■ HOW TO COMPLETE THIS TASK
I'd like every line from the material below that has "UCTNode" in it.

■ RECORDS FOR THIS EXERCISE
=-=-=
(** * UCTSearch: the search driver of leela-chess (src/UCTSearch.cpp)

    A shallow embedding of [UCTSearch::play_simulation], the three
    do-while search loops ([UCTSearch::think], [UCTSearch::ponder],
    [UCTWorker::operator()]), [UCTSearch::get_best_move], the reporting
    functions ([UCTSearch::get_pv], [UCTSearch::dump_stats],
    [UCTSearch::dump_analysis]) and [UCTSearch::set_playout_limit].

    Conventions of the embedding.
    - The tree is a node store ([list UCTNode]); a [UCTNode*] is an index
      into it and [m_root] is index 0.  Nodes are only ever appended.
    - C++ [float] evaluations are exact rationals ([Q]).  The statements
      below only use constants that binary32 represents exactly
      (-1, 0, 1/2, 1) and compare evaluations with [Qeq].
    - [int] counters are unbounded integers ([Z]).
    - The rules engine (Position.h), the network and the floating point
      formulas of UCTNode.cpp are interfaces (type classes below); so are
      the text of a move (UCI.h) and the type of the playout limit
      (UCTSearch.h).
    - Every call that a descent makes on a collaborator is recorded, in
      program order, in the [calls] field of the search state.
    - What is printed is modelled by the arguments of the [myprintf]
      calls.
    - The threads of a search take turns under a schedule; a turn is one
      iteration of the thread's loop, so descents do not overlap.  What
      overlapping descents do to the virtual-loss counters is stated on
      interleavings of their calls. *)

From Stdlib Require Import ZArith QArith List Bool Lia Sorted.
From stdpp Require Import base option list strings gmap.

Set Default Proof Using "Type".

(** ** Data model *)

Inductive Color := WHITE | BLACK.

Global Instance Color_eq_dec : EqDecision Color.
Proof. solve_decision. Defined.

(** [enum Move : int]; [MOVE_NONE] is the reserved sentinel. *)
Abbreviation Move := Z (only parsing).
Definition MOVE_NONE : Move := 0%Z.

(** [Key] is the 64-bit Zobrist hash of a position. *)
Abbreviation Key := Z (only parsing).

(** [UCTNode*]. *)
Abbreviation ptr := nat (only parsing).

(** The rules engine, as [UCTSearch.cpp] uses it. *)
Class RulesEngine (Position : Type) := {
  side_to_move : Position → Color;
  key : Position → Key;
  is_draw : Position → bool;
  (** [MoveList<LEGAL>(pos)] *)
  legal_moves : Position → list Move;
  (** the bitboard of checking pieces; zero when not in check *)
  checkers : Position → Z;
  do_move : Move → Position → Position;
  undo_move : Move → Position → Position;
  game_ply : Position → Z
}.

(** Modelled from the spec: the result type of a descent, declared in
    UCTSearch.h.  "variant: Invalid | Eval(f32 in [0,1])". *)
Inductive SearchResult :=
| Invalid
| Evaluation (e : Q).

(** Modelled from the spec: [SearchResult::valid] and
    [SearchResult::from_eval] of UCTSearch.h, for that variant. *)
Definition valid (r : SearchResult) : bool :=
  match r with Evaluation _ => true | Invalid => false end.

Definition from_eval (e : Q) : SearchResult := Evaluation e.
=-=-=
■ OUTPUT OF THE EXERCISE
    - The tree is a node store ([list UCTNode]); a [UCTNode*] is an index
      formulas of UCTNode.cpp are interfaces (type classes below); so are
(** [UCTNode*]. *)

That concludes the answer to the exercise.